━━ Supplied data ━━

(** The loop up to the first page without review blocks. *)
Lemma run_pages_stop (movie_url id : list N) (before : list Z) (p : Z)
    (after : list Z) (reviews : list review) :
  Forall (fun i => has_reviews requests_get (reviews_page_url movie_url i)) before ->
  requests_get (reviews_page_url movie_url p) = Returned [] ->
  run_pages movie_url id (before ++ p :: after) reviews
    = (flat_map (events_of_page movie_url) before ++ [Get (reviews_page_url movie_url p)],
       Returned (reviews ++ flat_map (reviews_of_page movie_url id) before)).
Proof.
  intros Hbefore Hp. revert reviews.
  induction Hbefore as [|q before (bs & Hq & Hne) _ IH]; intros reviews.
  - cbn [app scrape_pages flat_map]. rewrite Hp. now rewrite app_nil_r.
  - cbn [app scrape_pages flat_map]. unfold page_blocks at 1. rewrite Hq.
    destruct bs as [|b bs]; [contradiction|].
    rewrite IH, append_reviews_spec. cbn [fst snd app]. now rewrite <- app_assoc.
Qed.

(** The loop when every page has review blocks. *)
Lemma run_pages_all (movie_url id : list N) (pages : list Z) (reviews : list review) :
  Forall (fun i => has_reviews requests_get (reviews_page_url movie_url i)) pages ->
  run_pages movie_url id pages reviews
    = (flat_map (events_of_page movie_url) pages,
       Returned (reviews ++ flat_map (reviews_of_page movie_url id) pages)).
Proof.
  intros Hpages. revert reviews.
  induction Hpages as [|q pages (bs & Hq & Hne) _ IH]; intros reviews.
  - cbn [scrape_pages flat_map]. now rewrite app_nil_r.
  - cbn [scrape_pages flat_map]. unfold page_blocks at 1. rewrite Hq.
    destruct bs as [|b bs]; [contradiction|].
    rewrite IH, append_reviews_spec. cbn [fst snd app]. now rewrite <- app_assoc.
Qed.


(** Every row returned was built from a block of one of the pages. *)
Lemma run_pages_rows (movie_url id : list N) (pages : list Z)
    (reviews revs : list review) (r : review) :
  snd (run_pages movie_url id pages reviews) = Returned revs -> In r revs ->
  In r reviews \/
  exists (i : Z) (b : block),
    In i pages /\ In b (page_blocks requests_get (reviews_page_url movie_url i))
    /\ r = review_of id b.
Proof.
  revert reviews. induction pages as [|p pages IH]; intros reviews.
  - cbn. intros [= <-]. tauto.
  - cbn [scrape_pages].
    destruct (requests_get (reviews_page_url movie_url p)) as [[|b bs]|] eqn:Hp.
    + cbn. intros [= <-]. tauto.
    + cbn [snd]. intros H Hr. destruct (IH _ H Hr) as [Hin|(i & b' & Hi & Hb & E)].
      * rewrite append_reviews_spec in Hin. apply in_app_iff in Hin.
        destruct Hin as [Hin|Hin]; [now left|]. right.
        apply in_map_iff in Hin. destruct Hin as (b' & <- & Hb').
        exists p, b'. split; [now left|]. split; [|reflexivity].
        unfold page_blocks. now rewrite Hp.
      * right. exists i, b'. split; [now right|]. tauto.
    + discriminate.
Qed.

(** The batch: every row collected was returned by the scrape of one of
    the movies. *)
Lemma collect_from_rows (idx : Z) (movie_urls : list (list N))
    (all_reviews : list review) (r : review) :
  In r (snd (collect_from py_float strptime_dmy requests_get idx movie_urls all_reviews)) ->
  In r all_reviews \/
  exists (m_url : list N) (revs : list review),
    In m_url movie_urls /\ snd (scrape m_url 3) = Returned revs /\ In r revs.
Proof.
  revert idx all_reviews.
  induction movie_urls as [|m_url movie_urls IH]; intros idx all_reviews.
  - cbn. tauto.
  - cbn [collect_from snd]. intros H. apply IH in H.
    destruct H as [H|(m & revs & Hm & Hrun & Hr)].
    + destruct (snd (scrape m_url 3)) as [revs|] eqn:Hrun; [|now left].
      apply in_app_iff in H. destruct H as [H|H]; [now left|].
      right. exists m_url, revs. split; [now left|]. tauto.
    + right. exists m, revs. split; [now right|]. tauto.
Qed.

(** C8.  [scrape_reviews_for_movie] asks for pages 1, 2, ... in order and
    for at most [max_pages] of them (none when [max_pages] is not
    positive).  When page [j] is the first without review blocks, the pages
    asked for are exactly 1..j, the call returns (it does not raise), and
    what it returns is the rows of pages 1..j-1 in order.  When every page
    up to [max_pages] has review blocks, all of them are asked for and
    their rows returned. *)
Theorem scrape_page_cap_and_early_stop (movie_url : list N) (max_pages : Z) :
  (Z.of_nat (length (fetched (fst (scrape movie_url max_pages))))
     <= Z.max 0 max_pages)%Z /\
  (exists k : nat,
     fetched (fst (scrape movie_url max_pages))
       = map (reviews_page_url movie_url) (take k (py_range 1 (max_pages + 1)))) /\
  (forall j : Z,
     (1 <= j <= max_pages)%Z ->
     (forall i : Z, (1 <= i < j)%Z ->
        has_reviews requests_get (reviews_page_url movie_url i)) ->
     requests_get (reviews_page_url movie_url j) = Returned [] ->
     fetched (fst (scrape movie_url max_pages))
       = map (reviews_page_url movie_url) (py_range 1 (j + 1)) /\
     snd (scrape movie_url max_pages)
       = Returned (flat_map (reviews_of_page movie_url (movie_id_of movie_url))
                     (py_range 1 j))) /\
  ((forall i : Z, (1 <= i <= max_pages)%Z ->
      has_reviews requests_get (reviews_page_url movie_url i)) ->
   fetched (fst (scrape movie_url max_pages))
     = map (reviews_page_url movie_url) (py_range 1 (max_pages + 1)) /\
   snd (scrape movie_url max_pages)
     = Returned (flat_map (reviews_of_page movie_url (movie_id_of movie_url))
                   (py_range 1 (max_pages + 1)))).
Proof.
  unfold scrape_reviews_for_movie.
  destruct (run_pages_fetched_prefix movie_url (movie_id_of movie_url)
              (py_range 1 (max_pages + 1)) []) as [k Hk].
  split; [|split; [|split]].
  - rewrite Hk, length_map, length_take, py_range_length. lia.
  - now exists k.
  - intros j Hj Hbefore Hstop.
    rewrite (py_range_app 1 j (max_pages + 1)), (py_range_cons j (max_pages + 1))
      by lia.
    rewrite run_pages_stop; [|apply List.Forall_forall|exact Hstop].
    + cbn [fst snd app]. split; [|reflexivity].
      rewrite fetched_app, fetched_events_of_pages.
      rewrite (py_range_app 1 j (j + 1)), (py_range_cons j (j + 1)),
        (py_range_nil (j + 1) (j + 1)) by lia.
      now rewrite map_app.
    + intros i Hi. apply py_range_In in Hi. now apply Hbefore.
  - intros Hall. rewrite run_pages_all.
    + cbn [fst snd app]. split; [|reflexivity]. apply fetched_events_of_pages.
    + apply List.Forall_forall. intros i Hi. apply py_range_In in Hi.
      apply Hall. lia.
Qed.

━━━

[Instructions for the task] Check all the records above and select each line where the string "without" is found.

[Written solution]
(** The loop up to the first page without review blocks. *)
    positive).  When page [j] is the first without review blocks, the pages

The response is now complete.